─── THE DATA ───
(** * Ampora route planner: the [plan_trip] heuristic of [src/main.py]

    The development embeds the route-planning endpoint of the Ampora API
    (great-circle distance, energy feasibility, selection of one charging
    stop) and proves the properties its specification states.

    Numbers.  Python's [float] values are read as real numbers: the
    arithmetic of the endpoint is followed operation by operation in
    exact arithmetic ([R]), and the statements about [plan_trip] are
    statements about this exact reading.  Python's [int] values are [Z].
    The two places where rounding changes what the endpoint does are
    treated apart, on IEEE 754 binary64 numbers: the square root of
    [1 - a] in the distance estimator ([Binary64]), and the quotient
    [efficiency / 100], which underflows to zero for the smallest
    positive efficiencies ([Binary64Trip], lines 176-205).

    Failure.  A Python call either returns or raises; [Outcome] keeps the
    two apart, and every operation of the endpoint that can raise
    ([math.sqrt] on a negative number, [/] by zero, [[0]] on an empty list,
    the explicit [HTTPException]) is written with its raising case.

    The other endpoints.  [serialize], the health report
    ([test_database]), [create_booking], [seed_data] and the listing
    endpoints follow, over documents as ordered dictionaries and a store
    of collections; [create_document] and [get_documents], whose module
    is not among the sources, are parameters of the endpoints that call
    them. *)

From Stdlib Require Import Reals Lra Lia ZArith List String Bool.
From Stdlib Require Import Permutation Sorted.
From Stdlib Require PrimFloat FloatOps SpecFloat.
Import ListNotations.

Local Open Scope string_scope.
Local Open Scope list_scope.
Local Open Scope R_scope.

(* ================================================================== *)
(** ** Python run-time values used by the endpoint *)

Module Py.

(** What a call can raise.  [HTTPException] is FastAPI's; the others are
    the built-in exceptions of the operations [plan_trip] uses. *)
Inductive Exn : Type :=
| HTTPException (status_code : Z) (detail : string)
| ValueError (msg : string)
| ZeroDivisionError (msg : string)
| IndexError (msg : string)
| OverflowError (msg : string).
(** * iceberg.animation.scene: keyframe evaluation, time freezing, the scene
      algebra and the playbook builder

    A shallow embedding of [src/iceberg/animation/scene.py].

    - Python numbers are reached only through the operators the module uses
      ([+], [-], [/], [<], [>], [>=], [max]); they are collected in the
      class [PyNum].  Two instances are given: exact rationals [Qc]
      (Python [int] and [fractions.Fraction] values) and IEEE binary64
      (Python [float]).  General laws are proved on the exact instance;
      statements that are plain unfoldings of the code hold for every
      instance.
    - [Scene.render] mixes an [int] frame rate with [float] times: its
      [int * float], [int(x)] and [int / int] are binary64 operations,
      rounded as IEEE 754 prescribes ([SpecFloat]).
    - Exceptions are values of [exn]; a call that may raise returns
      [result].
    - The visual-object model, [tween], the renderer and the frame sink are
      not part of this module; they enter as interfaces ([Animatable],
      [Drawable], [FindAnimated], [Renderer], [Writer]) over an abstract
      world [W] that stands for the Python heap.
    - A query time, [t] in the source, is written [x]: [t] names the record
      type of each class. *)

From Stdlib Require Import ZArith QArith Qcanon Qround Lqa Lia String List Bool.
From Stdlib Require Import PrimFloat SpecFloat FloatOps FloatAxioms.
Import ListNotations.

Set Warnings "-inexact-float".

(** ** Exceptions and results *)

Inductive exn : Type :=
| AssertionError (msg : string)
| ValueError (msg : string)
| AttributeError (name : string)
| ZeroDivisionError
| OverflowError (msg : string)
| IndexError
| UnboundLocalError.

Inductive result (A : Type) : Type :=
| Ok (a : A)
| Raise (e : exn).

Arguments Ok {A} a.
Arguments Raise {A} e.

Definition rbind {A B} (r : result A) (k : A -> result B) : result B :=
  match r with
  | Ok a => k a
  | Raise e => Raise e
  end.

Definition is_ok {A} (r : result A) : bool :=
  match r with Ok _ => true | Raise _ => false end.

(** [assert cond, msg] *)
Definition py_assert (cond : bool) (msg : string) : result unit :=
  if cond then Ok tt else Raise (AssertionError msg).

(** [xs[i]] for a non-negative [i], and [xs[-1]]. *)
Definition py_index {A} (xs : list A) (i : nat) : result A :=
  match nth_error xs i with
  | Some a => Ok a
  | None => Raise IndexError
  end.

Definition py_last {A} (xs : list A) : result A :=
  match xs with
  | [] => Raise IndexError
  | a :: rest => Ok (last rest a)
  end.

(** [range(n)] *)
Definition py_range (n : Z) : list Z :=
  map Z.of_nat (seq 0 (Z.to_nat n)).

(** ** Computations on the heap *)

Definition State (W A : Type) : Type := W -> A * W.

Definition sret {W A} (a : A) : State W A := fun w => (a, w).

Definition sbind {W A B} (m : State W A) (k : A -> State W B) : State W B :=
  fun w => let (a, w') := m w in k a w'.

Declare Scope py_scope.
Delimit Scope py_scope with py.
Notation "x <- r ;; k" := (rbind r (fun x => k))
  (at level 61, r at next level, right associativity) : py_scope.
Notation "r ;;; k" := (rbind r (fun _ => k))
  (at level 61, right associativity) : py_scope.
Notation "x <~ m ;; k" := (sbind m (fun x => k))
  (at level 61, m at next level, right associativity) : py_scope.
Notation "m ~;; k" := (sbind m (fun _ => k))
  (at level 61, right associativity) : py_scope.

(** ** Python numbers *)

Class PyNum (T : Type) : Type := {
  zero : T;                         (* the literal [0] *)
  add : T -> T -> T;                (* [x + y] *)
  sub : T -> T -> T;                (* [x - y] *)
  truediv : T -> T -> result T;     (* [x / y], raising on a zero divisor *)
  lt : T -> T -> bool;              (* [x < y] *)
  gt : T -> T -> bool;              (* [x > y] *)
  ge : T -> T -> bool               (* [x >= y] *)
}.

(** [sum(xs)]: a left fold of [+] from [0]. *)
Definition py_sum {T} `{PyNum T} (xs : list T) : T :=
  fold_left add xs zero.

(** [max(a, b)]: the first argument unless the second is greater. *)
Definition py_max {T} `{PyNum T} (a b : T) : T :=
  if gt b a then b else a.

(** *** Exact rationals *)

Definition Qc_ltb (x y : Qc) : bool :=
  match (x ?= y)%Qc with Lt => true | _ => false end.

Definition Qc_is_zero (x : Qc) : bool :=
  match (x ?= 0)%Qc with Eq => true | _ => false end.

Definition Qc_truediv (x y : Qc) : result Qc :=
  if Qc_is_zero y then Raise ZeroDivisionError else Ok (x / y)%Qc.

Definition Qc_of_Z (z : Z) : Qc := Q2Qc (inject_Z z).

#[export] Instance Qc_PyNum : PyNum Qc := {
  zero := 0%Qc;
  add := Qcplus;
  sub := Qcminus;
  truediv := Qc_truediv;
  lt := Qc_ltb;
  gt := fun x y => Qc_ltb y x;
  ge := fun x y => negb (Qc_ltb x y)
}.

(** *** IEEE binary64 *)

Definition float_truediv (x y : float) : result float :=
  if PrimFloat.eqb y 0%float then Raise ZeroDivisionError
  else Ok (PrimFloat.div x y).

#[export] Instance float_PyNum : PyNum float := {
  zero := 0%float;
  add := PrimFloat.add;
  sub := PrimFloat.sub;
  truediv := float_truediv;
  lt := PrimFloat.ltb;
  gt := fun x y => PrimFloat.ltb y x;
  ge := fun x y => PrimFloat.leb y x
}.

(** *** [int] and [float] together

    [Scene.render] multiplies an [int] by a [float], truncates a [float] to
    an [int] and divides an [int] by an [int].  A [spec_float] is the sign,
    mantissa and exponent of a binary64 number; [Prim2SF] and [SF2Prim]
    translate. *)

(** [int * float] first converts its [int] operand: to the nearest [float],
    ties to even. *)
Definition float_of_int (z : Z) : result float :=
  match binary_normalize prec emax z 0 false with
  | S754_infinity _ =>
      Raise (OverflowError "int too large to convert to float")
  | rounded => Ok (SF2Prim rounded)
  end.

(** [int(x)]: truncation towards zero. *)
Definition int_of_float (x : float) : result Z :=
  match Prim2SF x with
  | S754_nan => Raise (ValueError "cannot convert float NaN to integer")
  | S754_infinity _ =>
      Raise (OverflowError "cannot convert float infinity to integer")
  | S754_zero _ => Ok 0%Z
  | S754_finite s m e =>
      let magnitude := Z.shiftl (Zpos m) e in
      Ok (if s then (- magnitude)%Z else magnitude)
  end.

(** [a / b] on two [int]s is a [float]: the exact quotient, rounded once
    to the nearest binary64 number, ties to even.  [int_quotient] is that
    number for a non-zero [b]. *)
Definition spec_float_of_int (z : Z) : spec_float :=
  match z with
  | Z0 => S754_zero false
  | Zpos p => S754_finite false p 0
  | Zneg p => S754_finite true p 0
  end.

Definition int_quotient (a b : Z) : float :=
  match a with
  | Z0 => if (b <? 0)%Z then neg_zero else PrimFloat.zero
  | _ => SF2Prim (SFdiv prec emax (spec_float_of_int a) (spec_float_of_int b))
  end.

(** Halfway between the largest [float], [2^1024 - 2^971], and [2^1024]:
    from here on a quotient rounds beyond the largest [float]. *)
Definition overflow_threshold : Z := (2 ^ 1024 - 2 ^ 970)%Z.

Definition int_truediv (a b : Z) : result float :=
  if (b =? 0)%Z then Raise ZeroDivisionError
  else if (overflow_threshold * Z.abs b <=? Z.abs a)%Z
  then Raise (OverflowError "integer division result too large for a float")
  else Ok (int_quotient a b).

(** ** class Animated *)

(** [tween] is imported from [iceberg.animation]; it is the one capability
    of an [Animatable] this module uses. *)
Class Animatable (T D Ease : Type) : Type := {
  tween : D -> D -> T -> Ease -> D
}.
───
YOUR GOAL:
Copy only this part of the entries above: the line with "Definition float_truediv (x", the line with "sub := PrimFloat.sub;", and the lines between, all exactly as written.

OUTPUT OF THE TASK:
Definition float_truediv (x y : float) : result float :=
  if PrimFloat.eqb y 0%float then Raise ZeroDivisionError
  else Ok (PrimFloat.div x y).

#[export] Instance float_PyNum : PyNum float := {
  zero := 0%float;
  add := PrimFloat.add;
  sub := PrimFloat.sub;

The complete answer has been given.